**TASK INSTRUCTIONS:**
Please return every line from the entries that has the string "quiet" in it.

BEGIN DATASET EXCERPTS

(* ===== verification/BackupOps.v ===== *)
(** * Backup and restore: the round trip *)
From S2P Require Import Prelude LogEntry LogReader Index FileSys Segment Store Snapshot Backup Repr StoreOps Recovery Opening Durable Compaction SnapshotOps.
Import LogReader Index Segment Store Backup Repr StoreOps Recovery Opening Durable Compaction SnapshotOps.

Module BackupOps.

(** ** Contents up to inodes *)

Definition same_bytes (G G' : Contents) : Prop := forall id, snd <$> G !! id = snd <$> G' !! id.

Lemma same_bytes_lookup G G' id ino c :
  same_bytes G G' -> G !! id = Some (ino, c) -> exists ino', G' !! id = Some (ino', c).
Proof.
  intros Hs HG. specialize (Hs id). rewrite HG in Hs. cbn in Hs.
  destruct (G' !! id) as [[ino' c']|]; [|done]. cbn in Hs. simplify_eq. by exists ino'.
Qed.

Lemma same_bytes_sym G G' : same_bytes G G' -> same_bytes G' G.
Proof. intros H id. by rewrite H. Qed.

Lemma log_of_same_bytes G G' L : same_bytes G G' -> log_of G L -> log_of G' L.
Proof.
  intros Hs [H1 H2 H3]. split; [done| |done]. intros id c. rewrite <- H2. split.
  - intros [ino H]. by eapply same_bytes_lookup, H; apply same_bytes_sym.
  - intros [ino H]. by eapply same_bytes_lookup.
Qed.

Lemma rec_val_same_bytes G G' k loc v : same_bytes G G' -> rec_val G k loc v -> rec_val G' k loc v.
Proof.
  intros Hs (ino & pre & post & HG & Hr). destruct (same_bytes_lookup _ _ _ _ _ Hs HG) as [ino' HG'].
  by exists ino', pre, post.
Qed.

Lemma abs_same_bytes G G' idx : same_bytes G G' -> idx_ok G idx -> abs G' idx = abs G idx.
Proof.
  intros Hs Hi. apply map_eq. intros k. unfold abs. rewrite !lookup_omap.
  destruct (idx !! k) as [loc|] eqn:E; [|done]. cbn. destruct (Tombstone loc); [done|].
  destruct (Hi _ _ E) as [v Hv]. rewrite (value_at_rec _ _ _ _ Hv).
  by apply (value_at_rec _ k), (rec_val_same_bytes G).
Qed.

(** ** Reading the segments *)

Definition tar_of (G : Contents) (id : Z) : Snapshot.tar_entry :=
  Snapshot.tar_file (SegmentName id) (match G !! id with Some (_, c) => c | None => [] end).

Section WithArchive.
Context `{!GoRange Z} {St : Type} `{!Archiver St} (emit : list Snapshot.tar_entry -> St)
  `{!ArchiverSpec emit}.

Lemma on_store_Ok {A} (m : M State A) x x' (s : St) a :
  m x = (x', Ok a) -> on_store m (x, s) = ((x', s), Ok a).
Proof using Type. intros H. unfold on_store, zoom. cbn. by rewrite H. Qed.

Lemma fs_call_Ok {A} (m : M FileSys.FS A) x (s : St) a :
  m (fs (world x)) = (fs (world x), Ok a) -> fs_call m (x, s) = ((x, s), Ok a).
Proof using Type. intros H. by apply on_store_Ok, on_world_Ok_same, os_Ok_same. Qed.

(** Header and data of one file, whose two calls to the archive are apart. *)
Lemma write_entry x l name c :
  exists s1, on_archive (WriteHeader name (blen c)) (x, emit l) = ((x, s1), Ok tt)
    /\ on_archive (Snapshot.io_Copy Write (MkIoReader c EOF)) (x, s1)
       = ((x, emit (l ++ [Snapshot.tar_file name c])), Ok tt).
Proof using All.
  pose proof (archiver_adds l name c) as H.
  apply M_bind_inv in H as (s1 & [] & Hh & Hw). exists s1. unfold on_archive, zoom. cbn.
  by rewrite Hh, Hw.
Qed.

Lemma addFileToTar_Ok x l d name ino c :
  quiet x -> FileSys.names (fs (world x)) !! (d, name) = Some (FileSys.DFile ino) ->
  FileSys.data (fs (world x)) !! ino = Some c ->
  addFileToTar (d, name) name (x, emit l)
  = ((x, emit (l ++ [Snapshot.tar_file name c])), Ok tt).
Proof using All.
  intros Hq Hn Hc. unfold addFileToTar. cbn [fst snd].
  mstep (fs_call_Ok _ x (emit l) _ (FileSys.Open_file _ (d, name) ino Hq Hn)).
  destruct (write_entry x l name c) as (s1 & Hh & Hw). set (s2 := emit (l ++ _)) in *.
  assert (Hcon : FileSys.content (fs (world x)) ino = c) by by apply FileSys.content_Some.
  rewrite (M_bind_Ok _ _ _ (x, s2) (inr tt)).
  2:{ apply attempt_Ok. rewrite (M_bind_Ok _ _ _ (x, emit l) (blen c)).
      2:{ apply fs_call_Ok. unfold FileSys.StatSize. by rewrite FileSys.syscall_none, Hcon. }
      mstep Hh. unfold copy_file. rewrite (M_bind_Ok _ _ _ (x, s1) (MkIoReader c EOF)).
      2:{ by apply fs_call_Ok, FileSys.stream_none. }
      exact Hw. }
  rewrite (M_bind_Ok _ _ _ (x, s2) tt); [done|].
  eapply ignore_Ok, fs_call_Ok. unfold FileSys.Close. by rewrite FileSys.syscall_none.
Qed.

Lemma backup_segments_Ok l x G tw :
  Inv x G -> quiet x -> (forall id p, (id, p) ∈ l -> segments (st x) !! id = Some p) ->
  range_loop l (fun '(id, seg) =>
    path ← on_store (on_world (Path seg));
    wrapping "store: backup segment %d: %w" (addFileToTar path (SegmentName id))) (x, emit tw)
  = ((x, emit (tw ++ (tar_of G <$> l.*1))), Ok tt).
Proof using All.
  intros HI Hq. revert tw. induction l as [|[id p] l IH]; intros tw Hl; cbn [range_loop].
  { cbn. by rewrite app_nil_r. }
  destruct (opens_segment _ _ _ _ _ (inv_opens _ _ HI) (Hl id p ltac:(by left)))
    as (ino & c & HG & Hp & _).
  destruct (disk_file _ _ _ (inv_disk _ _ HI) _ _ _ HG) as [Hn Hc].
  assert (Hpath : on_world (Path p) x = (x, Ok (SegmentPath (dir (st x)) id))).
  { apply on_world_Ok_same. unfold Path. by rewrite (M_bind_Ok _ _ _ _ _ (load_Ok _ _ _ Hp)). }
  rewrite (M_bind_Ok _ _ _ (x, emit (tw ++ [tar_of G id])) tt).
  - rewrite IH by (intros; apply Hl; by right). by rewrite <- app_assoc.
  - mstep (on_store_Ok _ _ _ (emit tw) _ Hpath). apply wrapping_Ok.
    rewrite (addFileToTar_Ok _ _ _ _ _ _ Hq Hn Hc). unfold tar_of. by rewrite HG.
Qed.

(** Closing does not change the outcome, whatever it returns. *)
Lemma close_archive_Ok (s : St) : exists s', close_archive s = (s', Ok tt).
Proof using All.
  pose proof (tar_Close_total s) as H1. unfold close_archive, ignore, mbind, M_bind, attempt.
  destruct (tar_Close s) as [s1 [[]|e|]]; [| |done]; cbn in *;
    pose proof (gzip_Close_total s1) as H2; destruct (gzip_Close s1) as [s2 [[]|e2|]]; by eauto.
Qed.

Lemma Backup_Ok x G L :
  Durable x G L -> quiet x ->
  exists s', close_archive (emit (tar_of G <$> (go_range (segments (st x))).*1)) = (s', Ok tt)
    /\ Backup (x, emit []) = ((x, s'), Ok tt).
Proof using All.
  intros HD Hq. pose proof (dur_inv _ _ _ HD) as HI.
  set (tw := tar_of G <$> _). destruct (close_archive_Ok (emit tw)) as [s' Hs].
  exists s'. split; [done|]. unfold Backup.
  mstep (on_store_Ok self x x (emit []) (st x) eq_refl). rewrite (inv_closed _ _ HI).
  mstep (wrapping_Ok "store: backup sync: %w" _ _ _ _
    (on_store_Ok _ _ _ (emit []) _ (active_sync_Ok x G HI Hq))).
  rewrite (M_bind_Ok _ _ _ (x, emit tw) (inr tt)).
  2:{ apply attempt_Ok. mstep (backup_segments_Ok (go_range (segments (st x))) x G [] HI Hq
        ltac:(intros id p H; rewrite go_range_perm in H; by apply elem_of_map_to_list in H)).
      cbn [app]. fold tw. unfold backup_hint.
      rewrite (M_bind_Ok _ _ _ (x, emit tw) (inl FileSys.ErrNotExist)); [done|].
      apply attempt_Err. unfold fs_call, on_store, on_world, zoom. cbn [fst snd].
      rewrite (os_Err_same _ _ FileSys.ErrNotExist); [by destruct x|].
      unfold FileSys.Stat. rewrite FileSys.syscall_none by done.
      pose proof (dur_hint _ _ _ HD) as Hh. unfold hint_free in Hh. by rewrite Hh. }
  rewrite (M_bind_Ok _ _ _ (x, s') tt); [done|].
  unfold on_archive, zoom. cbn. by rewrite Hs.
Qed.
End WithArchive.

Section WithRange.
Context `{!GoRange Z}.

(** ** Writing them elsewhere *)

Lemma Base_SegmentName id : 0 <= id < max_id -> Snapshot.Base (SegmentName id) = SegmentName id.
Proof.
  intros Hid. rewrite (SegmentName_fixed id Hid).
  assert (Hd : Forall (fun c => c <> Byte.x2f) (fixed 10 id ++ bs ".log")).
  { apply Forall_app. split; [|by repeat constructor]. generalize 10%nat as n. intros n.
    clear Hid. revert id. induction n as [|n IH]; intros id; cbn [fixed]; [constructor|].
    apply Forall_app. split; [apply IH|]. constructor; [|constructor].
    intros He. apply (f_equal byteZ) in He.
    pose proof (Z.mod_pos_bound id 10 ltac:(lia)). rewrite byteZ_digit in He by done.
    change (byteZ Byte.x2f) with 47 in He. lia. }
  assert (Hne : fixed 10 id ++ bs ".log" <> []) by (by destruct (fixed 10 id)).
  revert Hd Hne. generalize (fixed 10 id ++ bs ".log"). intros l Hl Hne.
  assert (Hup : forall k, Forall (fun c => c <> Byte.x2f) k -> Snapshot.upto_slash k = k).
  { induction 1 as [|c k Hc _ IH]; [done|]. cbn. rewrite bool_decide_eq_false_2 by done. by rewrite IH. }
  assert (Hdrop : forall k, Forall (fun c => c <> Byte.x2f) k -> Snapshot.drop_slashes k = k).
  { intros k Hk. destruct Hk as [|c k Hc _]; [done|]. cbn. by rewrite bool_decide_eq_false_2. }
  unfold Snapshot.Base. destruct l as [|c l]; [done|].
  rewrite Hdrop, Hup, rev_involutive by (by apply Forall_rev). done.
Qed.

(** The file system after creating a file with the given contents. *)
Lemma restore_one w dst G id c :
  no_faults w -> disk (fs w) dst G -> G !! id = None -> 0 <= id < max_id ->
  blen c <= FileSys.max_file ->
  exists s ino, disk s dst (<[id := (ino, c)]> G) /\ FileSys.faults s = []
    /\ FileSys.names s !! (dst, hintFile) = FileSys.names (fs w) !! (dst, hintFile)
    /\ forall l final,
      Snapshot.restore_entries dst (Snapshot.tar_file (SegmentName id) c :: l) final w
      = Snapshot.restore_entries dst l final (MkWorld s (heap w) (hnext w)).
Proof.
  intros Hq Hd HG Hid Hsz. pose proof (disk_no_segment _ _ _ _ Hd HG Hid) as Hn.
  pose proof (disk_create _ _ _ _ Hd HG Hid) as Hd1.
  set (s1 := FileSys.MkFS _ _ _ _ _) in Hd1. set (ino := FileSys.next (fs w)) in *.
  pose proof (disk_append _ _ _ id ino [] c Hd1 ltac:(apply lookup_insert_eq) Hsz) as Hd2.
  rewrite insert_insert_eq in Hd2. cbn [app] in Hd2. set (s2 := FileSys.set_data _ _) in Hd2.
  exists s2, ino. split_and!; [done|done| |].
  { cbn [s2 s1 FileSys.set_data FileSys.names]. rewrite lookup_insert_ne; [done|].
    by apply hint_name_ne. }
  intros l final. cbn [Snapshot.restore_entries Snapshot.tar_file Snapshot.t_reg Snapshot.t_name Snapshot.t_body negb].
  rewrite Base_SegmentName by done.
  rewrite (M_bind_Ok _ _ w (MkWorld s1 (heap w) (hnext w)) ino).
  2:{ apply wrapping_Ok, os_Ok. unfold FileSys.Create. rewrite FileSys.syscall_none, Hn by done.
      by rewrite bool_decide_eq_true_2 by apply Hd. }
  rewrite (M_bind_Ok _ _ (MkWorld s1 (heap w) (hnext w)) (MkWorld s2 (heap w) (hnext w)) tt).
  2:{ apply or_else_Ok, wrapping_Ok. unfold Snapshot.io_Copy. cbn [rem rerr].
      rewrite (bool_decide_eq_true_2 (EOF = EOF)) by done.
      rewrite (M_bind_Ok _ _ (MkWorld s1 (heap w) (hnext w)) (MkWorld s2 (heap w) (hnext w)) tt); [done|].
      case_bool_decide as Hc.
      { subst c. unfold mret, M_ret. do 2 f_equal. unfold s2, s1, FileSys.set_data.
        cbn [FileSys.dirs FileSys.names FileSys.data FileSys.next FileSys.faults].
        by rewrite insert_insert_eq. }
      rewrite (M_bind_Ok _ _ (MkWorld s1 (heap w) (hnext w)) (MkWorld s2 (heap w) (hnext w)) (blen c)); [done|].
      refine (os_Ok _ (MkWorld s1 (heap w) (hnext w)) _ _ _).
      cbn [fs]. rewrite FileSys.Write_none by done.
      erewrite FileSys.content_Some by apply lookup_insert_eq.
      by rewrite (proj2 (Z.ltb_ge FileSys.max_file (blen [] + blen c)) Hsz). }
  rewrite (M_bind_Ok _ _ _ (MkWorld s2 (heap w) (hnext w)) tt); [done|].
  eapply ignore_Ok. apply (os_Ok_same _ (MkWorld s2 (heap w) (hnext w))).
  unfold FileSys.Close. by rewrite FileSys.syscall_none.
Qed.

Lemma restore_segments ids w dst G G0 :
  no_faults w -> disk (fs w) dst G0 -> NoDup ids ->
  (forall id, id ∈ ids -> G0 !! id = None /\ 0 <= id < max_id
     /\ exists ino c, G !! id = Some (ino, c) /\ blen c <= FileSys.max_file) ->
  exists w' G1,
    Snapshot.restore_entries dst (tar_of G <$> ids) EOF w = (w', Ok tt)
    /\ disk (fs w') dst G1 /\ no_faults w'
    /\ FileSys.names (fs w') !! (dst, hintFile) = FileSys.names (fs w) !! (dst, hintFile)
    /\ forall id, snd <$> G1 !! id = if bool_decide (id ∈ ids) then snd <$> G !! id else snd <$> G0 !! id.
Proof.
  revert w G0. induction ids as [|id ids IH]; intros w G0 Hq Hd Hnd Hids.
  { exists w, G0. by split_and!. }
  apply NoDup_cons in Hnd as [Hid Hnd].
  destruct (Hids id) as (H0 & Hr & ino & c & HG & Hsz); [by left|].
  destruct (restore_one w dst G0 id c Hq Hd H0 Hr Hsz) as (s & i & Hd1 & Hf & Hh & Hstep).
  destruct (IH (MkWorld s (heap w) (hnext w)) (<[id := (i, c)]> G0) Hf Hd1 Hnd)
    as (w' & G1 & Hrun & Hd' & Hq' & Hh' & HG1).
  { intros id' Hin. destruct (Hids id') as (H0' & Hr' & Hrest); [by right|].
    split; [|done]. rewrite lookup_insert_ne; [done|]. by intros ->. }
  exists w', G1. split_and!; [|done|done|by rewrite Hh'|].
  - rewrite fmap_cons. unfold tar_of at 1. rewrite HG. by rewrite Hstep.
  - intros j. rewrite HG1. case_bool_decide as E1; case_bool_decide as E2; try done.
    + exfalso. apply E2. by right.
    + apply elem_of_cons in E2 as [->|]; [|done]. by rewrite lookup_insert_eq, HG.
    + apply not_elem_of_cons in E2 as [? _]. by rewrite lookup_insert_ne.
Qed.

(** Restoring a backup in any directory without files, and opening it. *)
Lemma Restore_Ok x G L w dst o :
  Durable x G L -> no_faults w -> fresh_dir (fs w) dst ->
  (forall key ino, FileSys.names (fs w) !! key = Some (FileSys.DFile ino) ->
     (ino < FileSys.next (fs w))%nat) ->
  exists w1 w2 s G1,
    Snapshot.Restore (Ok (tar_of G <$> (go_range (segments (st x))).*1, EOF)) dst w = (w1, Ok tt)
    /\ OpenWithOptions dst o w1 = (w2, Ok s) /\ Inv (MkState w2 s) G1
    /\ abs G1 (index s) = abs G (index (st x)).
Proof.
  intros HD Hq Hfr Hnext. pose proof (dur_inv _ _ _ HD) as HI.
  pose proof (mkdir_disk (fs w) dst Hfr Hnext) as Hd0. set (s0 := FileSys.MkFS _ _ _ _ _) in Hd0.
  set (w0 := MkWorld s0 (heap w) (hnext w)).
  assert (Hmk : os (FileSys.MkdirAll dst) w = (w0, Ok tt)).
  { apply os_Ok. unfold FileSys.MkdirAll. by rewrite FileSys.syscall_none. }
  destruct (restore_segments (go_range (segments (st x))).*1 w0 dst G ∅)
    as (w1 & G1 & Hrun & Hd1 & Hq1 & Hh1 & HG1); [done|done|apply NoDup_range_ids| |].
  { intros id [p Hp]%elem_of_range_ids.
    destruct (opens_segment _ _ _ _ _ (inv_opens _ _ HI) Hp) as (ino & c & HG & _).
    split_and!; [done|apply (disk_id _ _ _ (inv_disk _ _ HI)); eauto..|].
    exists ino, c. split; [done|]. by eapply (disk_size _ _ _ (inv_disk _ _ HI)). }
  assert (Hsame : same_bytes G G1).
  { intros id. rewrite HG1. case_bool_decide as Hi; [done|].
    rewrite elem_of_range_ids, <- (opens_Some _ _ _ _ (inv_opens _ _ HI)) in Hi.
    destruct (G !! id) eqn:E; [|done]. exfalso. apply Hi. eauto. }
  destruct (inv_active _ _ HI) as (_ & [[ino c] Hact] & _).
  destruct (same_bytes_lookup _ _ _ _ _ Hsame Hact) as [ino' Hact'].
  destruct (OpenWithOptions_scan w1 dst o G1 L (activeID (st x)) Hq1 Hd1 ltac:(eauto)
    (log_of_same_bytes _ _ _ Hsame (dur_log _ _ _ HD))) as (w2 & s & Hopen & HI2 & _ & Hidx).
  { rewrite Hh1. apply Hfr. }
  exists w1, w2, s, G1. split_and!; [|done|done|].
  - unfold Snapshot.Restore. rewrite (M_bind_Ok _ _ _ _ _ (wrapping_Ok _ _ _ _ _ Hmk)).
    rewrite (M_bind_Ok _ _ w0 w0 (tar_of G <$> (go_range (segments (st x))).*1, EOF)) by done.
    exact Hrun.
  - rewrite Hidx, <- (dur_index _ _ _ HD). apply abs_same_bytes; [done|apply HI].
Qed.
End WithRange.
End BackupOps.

END DATASET EXCERPTS

**RESPONSE:**
  quiet x -> FileSys.names (fs (world x)) !! (d, name) = Some (FileSys.DFile ino) ->
  Inv x G -> quiet x -> (forall id p, (id, p) ∈ l -> segments (st x) !! id = Some p) ->
  Durable x G L -> quiet x ->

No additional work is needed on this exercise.